[Dataset entries]
(** Classes of rows at separate ranks tie on their own. *)
Lemma ties_meet_app o1 o2 o3 next :
  (forall x, x ∈ o1 -> Rank x < next /\ row_status (rk_Row x) = StatusRanked) ->
  (forall x, x ∈ o2 -> next <= Rank x /\ row_status (rk_Row x) = StatusProvisionally) -> (forall x, x ∈ o3 -> Rank x < 1) ->
  1 <= next -> ties_meet o1 -> ties_meet o2 -> ties_meet (o1 ++ o2 ++ o3).
Proof.
  intros F1 F2 F3 Ln M1 M2.
  assert (A1 : forall k, next <= k -> at_rank k o1 = []) by (intros k Hk; apply at_rank_none; intros x Hx; destruct (F1 x Hx); lia).
  assert (A2 : forall k, k < next -> at_rank k o2 = []) by (intros k Hk; apply at_rank_none; intros x Hx; destruct (F2 x Hx); lia).
  assert (A : forall k, 1 <= k -> at_rank k (o1 ++ o2 ++ o3) = if k <? next then at_rank k o1 else at_rank k o2).
  { intros k Hk. rewrite !at_rank_app, (at_rank_none k o3), app_nil_r by (intros x Hx; specialize (F3 x Hx); lia).
    destruct (Z.ltb_spec k next); [now rewrite A2, app_nil_r|now rewrite A1]. }
  constructor.
  - intros k a rest Hk. rewrite A by assumption. destruct (k <? next); now apply tm_shared.
  - intros k a b rest rest' Hk. rewrite !A by lia. destruct (Z.ltb_spec k next), (Z.ltb_spec (k + 1) next); try lia; intros Ea Eb Es.
    + now apply (tm_split o1 M1 k a b rest rest').
    + exfalso. assert (Ha : a ∈ at_rank k o1) by (rewrite Ea; left). assert (Hb : b ∈ at_rank (k + 1) o2) by (rewrite Eb; left).
      apply list_elem_of_In, filter_In in Ha as [Ha _], Hb as [Hb _]. apply list_elem_of_In in Ha, Hb.
      destruct (F1 a Ha) as [_ Xa], (F2 b Hb) as [_ Xb]. congruence.
    + now apply (tm_split o2 M2 k a b rest rest').
Qed.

_Task to complete:_
Show every line from the entries above in which "destruct" appears.

_Answer:_
  assert (A1 : forall k, next <= k -> at_rank k o1 = []) by (intros k Hk; apply at_rank_none; intros x Hx; destruct (F1 x Hx); lia).
  assert (A2 : forall k, k < next -> at_rank k o2 = []) by (intros k Hk; apply at_rank_none; intros x Hx; destruct (F2 x Hx); lia).
    destruct (Z.ltb_spec k next); [now rewrite A2, app_nil_r|now rewrite A1]. }
  - intros k a rest Hk. rewrite A by assumption. destruct (k <? next); now apply tm_shared.
  - intros k a b rest rest' Hk. rewrite !A by lia. destruct (Z.ltb_spec k next), (Z.ltb_spec (k + 1) next); try lia; intros Ea Eb Es.
      destruct (F1 a Ha) as [_ Xa], (F2 b Hb) as [_ Xb]. congruence.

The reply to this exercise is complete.